While machine learning has typically been linked with industries such as transportation and banking (think self-driving cars and fraud monitoring, respectively), there are many uses for machine learning within the industrial sector. We’ll focus here on some of the principles within machine learning and on industries that are primed to take advantage of the application of machine learning to maximize the benefits it can bring to improve situational intelligence, performance, and reliability.
The route to deeper understanding
Machine learning makes complex processes and data easier to understand and is ideal for industries that are asset- and data-rich. A great deal of data from various data sources is required in machine learning, and a data scientist or analyst may be needed to help set up and interpret the results. While it is possible to build your own ML platform, this design takes time, specific skills, and investment in a tool such as Microsoft Azure for a secure, private cloud platform for developers and data scientists. Alternatively, purchasing machine-learning capabilities off the shelf as part of an asset performance management software solution or outsourcing ML to a third party are options, provided you ensure that you can supply input from in-house skills.

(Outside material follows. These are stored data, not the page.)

(** X9.  A lookup that finds its key in a slot whose sleep lock is free
    returns the slot; when the caller then releases it, the count of the
    slot is what it was before the lookup (the increment not wrapping),
    the sleep lock is free again, and the time stamp is the tick of the
    release if the count is zero and the tick of the lookup if it is
    not.  Key, [valid] and content of the slot, the chains and every
    other slot are as before the pair. *)
Theorem lookup_release_balanced p t1 t2 d b st s :
  in_pool st = true ->
  find_cached (bufs st) d b (chain st (BUFMAP_HASH d b)) = Some s ->
  lock (slot st s) = None ->
  0 <= refcnt (slot st s) < 2 ^ 32 - 1 ->
  let st1 := state_of (bget p t1 d b st) in
  let st2 := state_of (brelse p t2 s st1) in
  result_of (bget p t1 d b st) = Ret s /\
  result_of (brelse p t2 s st1) = Ret tt /\
  refcnt (slot st2 s) = refcnt (slot st s) /\
  lock (slot st2 s) = None /\
  timestamp (slot st2 s) = (if refcnt (slot st s) =? 0 then t2 else t1) /\
  dev (slot st2 s) = dev (slot st s) /\
  blockno (slot st2 s) = blockno (slot st s) /\
  valid (slot st2 s) = valid (slot st s) /\
  data (slot st2 s) = data (slot st s) /\
  buckets st2 = buckets st /\
  (forall s', s' <> s -> slot st2 s' = slot st s').
Proof.
  intros Hp Hf Hfree Hr.
  destruct (find_cached_some _ _ _ _ _ Hf) as [Hin _].
  pose proof (in_pool_chain _ _ _ Hp Hin) as Hs.
  rewrite (bget_hit _ _ _ _ _ _ Hf), state_of_mk. unfold result_of at 1.
  cbn [fst].
  assert (Hslot : slot (upd s (take_ref t1) st) s = take_ref t1 (slot st s))
    by (by rewrite slot_upd_eq).
  destruct (acquiresleep_cases p s (upd s (take_ref t1) st))
    as [[_ E]|[Hbusy _]]; [|rewrite Hslot in Hbusy; by simpl in Hbusy].
  rewrite E. cbn [fst snd]. cbv zeta.
  set (st1 := upd s (set_lock (Some p)) (upd s (take_ref t1) st)).
  assert (Hslot1 : slot st1 s = set_lock (Some p) (take_ref t1 (slot st s))).
  { subst st1. rewrite slot_upd_eq by (by rewrite length_bufs_upd).
    by rewrite Hslot. }
  assert (Hh : holdingsleep p (slot st1 s) = true).
  { rewrite Hslot1. unfold holdingsleep. simpl. apply Nat.eqb_refl. }
  rewrite state_of_brelse by done.
  split; [done|]. split; [unfold brelse; by rewrite Hh|].
  unfold releasesleep.
  rewrite !slot_upd_eq by (subst st1; by rewrite ?length_bufs_upd).
  rewrite Hslot1. unfold drop_ref.
  cbn [refcnt set_lock take_ref set_timestamp set_refcnt].
  rewrite wrap_inc_dec by done.
  split; [by destruct (_ =? 0)|]. split; [by destruct (_ =? 0)|].
  split; [by destruct (_ =? 0)|]. split; [by destruct (_ =? 0)|].
  split; [by destruct (_ =? 0)|]. split; [by destruct (_ =? 0)|].
  split; [by destruct (_ =? 0)|]. split; [done|].
  intros s' Hne. subst st1. by rewrite !slot_upd_ne.
Qed.

Lemma lookup_release_balanced_witness :
  let st := run [Bget 7%nat 5 1 5; Brelse 7%nat 6 29] (binit 30) in
  let st2 := state_of (brelse 8%nat 9 29%nat (state_of (bget 8%nat 8 1 5 st))) in
  result_of (bget 8%nat 8 1 5 st) = Ret 29%nat /\
  refcnt (slot st2 29) = refcnt (slot st 29) /\
  lock (slot st2 29) = None.
Proof.
  cbv zeta.
  destruct (lookup_release_balanced 8%nat 8 9 1 5
              (run [Bget 7%nat 5 1 5; Brelse 7%nat 6 29] (binit 30)) 29%nat)
    as (Hr & _ & Hc & Hl & _).
  - vm_compute. reflexivity.
  - vm_compute. reflexivity.
  - vm_compute. reflexivity.
  - vm_compute. split; congruence.
  - split; [exact Hr|]. split; [exact Hc | exact Hl].
Defined.

(** ** The choice of the scan, as the code makes it *)

Lemma slot_stamp_nonneg st s :
  stamps_nonneg st = true -> 0 <= timestamp (slot st s).
Proof.
  unfold stamps_nonneg, slot. intros H.
  rewrite list_lookup_total_alt.
  destruct (bufs st !! s) as [x|] eqn:Hx; simpl; [|done].
  rewrite forallb_forall in H. apply Z.leb_le, H.
  apply list_elem_of_In. by apply list_elem_of_lookup_2 in Hx.
Qed.

(** A candidate that stands behind a dummy head is never replaced: the
    time stamp read through it is the head's 0. *)
Lemma scan_chain_head_sticks st i h rest : forall j nf,
  stamps_nonneg st = true ->
  scan_chain st i j rest (Some {| bucket := h; hops := 0 |}, nf)
    = (Some {| bucket := h; hops := 0 |}, nf).
Proof.
  induction rest as [|s rest IH]; intros j nf Hst; [done|].
  cbn [scan_chain fst]. unfold cursor_timestamp at 1. cbn [hops].
  pose proof (slot_stamp_nonneg st s Hst).
  rewrite (proj2 (Z.ltb_ge _ _)) by done. rewrite andb_false_r.
  by apply IH.
Qed.

Lemma scan_bucket_head_sticks st a h n :
  stamps_nonneg st = true ->
  before_least a = Some {| bucket := h; hops := 0 |} ->
  before_least (scan_bucket st a n) = Some {| bucket := h; hops := 0 |}.
Proof.
  intros Hst Ha. rewrite before_least_scan_bucket, Ha.
  by rewrite scan_chain_head_sticks.
Qed.

Lemma scan_upto_referenced_below st n :
  referenced_below st n = true -> before_least (scan_upto st n) = None.
Proof.
  unfold referenced_below. induction n as [|n IH]; [done|].
  rewrite seq_S, forallb_app. cbn [forallb Nat.add].
  intros [Hn [Hc _]%andb_true_iff]%andb_true_iff.
  rewrite scan_upto_S, before_least_scan_bucket, IH by done.
  by rewrite scan_chain_all_referenced.
Qed.

Lemma scan_upto_takes_head st i s rest n :
  stamps_nonneg st = true ->
  referenced_below st i = true ->
  chain st i = s :: rest ->
  refcnt (slot st s) = 0 ->
  (i < n)%nat ->
  before_least (scan_upto st n) = Some {| bucket := i; hops := 0 |}.
Proof.
  intros Hst Hbelow Hc Hr. induction n as [|n IH]; [lia|]. intros Hlt.
  rewrite scan_upto_S.
  destruct (decide (i = n)) as [->|Hne].
  - rewrite before_least_scan_bucket, Hc.
    rewrite (scan_upto_referenced_below _ _ Hbelow).
    cbn [scan_chain fst]. rewrite Hr. cbn [Z.eqb andb].
    by rewrite scan_chain_head_sticks.
  - apply scan_bucket_head_sticks; [done|]. apply IH. lia.
Qed.

Lemma scan_takes_head st i s rest :
  stamps_nonneg st = true ->
  referenced_below st i = true ->
  chain st i = s :: rest ->
  refcnt (slot st s) = 0 ->
  (i < NBUCKET)%nat ->
  before_least (scan st) = Some {| bucket := i; hops := 0 |}.
Proof. exact (scan_upto_takes_head st i s rest NBUCKET). Qed.

(** X12.  As the scan is written (line 115 reads the time stamp of the
    node in front of the candidate), when the first free buffer it
    meets is the head of its chain -- the buckets before are without a
    free buffer -- that buffer is the one evicted, whatever the time
    stamps of the free buffers met later: no unsigned time stamp is
    below the 0 of the dummy head. *)
Theorem scan_takes_chain_head st i s rest :
  stamps_nonneg st = true ->
  (i < NBUCKET)%nat ->
  referenced_below st i = true ->
  chain st i = s :: rest ->
  refcnt (slot st s) = 0 ->
  before_least (scan st) = Some {| bucket := i; hops := 0 |} /\
  victim st = Some s.
Proof.
  intros Hst Hi Hbelow Hc Hr.
  pose proof (scan_takes_head st i s rest Hst Hbelow Hc Hr Hi) as H.
  split; [done|]. unfold victim, victim_of. rewrite H.
  unfold cursor_next. cbn [bucket hops]. by rewrite Hc.
Qed.

Lemma scan_takes_chain_head_witness :
  let st := run [Bget 7%nat 5 1 5; Brelse 7%nat 9 29] (binit 30) in
  timestamp (slot st 29) = 9 /\ refcnt (slot st 29) = 0 /\
  timestamp (slot st 28) = 0 /\ refcnt (slot st 28) = 0 /\
  victim st = Some 29%nat.
Proof.
  cbv zeta.
  destruct (scan_takes_chain_head
              (run [Bget 7%nat 5 1 5; Brelse 7%nat 9 29] (binit 30))
              0%nat 29%nat (rev (seq 0 29)))
    as [_ Hv]; [vm_compute; (reflexivity || lia) ..|].
  split; [vm_compute; reflexivity|]. split; [vm_compute; reflexivity|].
  split; [vm_compute; reflexivity|]. split; [vm_compute; reflexivity|].
  exact Hv.
Defined.

(** ** The slot a lookup settles on *)

Lemma find_cached_ext bs bs' d b c :
  (forall s, s ∈ c -> has_key d b (bs' !!! s) = has_key d b (bs !!! s)) ->
  find_cached bs' d b c = find_cached bs d b c.
Proof.
  unfold find_cached. induction c as [|s c IH]; intros H; [done|].
  cbn [find]. rewrite (H s) by left.
  destruct (has_key d b (bs !!! s)); [done|].
  apply IH. intros s' Hs'. apply H. by right.
Qed.

Lemma find_cached_transfer st st' d b i :
  buckets st' = buckets st ->
  (forall s, dev (slot st' s) = dev (slot st s) /\
             blockno (slot st' s) = blockno (slot st s)) ->
  find_cached (bufs st') d b (chain st' i) = find_cached (bufs st) d b (chain st i).
Proof.
  intros Hb Hk. unfold chain. rewrite Hb. apply find_cached_ext.
  intros s _. unfold has_key. destruct (Hk s) as [Hd Hbn].
  unfold slot in Hd, Hbn. by rewrite Hd, Hbn.
Qed.

(** The slot on which a lookup settles -- returned, or waited for -- is
    the one the next walk of the bucket finds. *)
Lemma evict_settles a p ticks d b st s :
  scan_inv st NBUCKET a ->
  cache_inv st ->
  find_cached (bufs st) d b (chain st (BUFMAP_HASH d b)) = None ->
  result_of (bget_evict a p ticks d b st) = Ret s \/
  result_of (bget_evict a p ticks d b st) = Sleep s ->
  let st1 := state_of (bget_evict a p ticks d b st) in
  (s < length (bufs st1))%nat /\
  find_cached (bufs st1) d b (chain st1 (BUFMAP_HASH d b)) = Some s.
Proof.
  intros Ha Hinv Hf Hr.
  pose proof (cache_inv_bget_evict a p ticks d b st Ha Hinv Hf) as Hinv1.
  destruct (before_least a) as [c|] eqn:Hc;
    [|rewrite (bget_evict_panic _ _ _ _ _ _ Hc) in Hr; by destruct Hr].
  pose proof Hinv as (Hp & _).
  destruct (bget_evict_spec a p ticks d b st c Ha Hp Hc)
    as (s0 & Hv & Hres & Hd & Hb & _ & _ & _ & Hin & _ & _ & Hoth & Hlen).
  unfold victim_of in Hv. rewrite Hc in Hv.
  pose proof (cursor_next_in_pool _ _ _ Hp Hv) as Hs.
  assert (s0 = s) as ->
    by (destruct Hres as [(E & _)|(E & _)]; destruct Hr; congruence).
  clear Hres Hr. revert Hinv1 Hd Hb Hin Hoth Hlen.
  generalize (state_of (bget_evict a p ticks d b st)). intros st1.
  cbv zeta. intros Hinv1 Hd Hb Hin Hoth Hlen.
  assert (Hk : has_key d b (slot st1 s) = true) by (by apply has_key_true).
  split; [lia|].
  destruct (find_cached (bufs st1) d b (chain st1 (BUFMAP_HASH d b)))
    as [s'|] eqn:Hf1.
  - apply find_cached_some in Hf1 as [Hin' Hk']. f_equal.
    destruct (decide (s' = s)) as [|Hne]; [done|]. exfalso.
    destruct Hinv1 as (Hp1 & _).
    pose proof (in_pool_chain _ _ _ Hp1 Hin') as Hs'. rewrite Hlen in Hs'.
    fold (slot st1 s') in Hk'. rewrite Hoth in Hk' by done.
    by rewrite (uncached_nowhere st d b s' Hinv Hf Hs') in Hk'.
  - pose proof (find_cached_none _ _ _ _ s Hf1 Hin) as Hn.
    unfold slot in Hk. congruence.
Qed.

Supervised machine learning
Supervised learning is the most common technique. There are many steps involved – uploading data sets, training the data, choosing the algorithms, visualizing the data, and more – to lead you to finish with the desired level of accuracy that can then be applied to new data to start the predictive stage. Supervised learning encompasses two techniques:
Classification: Classification is typically used for data that can be categorized – for instance, in determining whether an email can be classified as worthwhile or spam. Common algorithms used within classification techniques include logistic regression, decision-tree, and neural networks.
Predictive maintenance falls into the classification approach because it has several possible outcomes that can be categorized as potential equipment problems generated by various parameters, such as levels of risk, health indices, reasons for failure, etc.

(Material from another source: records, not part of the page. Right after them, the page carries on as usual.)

(** Property X2.  With no vehicle, or with no location, both wrappers return
    the empty QUBO: neither the objective nor the constraints add a term,
    and no entry of the distance matrix or of the demands is read. *)
Theorem encode_nothing (params : FullQuboParams) (p : CVRPProblem) :
  num_vehicles p = 0%Z \/ location_idx p = [] ->
  wrap_vrp_qubo_problem compute_distances params p = Ok ∅ /\
  wrap_cvrp_qubo_problem compute_distances params p = Ok ∅.
Proof.
  intros H.
  assert (Hv : vrp_objective_function compute_distances p (cost_const params)
               = Ok ∅).
  { destruct H as [H|H].
    - unfold vrp_objective_function. rewrite H. done.
    - rewrite vrp_objective_function_emit; [|by rewrite H..].
      by rewrite vrp_terms_no_location. }
  assert (Hc : cvrp_objective_function compute_distances p (cost_const params)
               = Ok ∅).
  { unfold cvrp_objective_function. rewrite Hv. cbn [mbind result_bind].
    destruct H as [H|H].
    - rewrite H. done.
    - destruct (cvrp_loop_emit p (cost_const params))
        with (variables := (∅ : gmap key Qc)) as [stop ->].
      + rewrite H. intros d Hd. by apply elem_of_nil in Hd.
      + by rewrite cvrp_terms_no_location. }
  assert (Hk : constraints p (constraint_const params) = ∅).
  { rewrite constraints_emit. destruct H as [H|H].
    - rewrite constraint_terms_no_step; [done|]. unfold num_steps. lia.
    - by rewrite constraint_terms_no_location. }
  unfold wrap_vrp_qubo_problem, wrap_cvrp_qubo_problem.
  rewrite Hv, Hc, Hk. cbn. by rewrite merge_repr_empty.
Qed.

End EncoderExtras.

Lemma for_loop_raise_all {S A : Type} (body : S -> A -> result S)
    (l : list A) :
  l ≠ [] -> (forall s a, a ∈ l -> body s a = Raise IndexError) ->
  forall s, for_loop body s l = Raise IndexError.
Proof.
  intros Hl Hraise s. destruct l as [|a l]; [done|].
  cbn [for_loop]. rewrite Hraise; [done|]. apply elem_of_cons; by left.
Qed.

Lemma getitem2_raise_row {A : Type} (m : list (list A)) (i j : Z) :
  ~ indexable m i -> getitem2 m i j = Raise IndexError.
Proof. intros H. unfold getitem2. by rewrite getitem_raise. Qed.

Lemma range_first (a b : Z) : (a < b)%Z -> a ∈ range a b.
Proof. intros H. apply elem_of_range. lia. Qed.

Lemma combinations2_partner {A : Type} (l : list A) (x : A) :
  x ∈ l -> (2 <= length l)%nat ->
  exists y, (x, y) ∈ combinations2 l \/ (y, x) ∈ combinations2 l.
Proof.
  destruct l as [|a l]; [by intros ?%elem_of_nil|].
  intros [->|Hx]%elem_of_cons Hlen.
  - destruct l as [|b l]; [cbn in Hlen; lia|]. exists b. left.
    apply elem_of_combinations2_cons. left. split; [done|].
    apply elem_of_cons; by left.
  - exists a. right. apply elem_of_combinations2_cons. by left.
Qed.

This is the same way machine learning is used to predict a medical diagnosis: by identifying symptoms and issuing a diagnosis. Predictive maintenance has a multiclass classification because there are multiple categories or reasons why a piece of equipment will fail, whereas with the email example, there are only two binary states, genuine or spam.
Regression: Regression is used when data has a range, such as with sensor or device-driven data, and it is used to estimate or predict a response from one or more continuous values. The most common algorithm for regression is linear regression. This is one of the most easily applied algorithms because it is easy to interpret and quick to implement. Measuring and predicting a temperature is an example of linear regression because it has a continuous value where the estimate would be easy to train.
Clustering: While supervised learning usually has an expected outcome to work from and can be trained, unsupervised learning is usually applied when the specific goal is not yet known or the information of the data is unknown. This means that the data is grouped or clustered together and then meanings are deduced from patterns hidden in the input data by putting the data into similar groups.
Neural networks: A neural network, which can be both supervised and unsupervised, is one group of algorithms used for machine learning that models the data using graphs of artificial neurons (i.e., neurons that are a mathematical model that simulate approximately how a neuron in the brain operates). For instance, if a brain were a city, neural networks would be the transportation routes, or networks, within it.